What needs to be done
In the listing below, find each line with the string "Arguments" and return it.

Data for processing
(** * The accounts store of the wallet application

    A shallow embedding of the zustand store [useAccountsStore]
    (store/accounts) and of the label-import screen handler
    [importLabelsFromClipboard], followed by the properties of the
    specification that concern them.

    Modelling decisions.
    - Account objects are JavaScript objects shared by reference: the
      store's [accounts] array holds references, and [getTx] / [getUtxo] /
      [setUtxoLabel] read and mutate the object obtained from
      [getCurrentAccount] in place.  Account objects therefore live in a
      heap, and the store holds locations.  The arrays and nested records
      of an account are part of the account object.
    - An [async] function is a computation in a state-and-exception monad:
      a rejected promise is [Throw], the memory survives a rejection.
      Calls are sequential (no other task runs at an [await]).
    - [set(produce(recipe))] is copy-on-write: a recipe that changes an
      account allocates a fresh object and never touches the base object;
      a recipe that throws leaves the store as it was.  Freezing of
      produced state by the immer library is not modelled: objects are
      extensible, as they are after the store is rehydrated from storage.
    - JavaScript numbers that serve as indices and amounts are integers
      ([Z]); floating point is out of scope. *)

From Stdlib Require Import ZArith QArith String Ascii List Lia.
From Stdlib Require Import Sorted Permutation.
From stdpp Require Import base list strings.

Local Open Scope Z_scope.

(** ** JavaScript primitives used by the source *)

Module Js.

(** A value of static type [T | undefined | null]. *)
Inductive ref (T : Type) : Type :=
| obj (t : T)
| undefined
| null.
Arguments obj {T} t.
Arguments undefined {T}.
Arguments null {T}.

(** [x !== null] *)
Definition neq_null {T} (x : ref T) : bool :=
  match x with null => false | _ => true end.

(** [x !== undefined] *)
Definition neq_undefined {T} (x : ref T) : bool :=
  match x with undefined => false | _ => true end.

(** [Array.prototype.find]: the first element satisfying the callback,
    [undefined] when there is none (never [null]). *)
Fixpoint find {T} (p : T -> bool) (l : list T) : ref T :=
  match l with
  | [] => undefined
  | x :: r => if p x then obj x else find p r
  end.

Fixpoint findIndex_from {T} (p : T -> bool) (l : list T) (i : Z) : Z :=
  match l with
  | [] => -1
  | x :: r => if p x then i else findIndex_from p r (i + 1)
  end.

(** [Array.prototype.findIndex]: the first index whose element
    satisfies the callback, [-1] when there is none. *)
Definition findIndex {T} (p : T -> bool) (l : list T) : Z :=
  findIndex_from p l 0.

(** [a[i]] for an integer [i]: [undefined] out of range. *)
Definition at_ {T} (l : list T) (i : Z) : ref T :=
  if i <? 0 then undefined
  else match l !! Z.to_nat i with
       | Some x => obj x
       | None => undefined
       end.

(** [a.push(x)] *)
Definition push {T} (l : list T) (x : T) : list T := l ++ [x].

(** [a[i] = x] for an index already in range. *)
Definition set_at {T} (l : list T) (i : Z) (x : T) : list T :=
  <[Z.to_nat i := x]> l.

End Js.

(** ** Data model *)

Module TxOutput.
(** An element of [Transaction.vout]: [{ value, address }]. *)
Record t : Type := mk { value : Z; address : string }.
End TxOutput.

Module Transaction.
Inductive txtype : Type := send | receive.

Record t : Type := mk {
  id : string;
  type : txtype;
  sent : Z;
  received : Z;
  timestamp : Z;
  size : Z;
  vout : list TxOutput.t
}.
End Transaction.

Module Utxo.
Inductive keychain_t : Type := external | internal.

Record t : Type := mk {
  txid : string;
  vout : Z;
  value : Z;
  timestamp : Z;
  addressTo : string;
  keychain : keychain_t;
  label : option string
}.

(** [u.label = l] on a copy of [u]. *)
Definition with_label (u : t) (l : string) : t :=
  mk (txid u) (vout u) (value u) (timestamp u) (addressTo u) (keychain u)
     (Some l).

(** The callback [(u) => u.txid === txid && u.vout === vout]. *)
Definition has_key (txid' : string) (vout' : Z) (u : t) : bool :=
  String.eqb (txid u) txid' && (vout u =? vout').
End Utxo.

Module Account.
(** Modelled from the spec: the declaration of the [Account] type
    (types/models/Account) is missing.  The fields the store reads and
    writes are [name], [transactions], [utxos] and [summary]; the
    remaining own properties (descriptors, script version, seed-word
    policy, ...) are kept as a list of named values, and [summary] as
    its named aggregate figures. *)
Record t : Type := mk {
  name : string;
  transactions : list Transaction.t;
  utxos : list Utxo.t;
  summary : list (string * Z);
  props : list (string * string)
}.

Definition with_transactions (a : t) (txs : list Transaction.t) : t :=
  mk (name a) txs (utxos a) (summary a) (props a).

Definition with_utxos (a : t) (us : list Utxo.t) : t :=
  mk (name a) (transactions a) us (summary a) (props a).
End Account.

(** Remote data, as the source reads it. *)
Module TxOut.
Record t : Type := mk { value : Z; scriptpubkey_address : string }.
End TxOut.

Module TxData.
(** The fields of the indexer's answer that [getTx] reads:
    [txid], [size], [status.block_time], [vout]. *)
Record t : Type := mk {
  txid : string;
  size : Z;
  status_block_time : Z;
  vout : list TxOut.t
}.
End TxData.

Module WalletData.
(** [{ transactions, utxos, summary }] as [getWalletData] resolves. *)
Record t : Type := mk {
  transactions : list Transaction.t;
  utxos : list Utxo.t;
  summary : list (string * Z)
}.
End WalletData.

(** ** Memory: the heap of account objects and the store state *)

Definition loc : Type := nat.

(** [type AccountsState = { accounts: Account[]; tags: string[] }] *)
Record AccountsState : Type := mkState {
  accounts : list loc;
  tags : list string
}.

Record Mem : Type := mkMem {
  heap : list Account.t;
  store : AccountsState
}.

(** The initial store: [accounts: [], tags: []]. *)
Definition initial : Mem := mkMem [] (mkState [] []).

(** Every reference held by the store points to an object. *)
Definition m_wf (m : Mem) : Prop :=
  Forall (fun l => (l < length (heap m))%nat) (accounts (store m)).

Task response
Arguments obj {T} t.
Arguments undefined {T}.
Arguments null {T}.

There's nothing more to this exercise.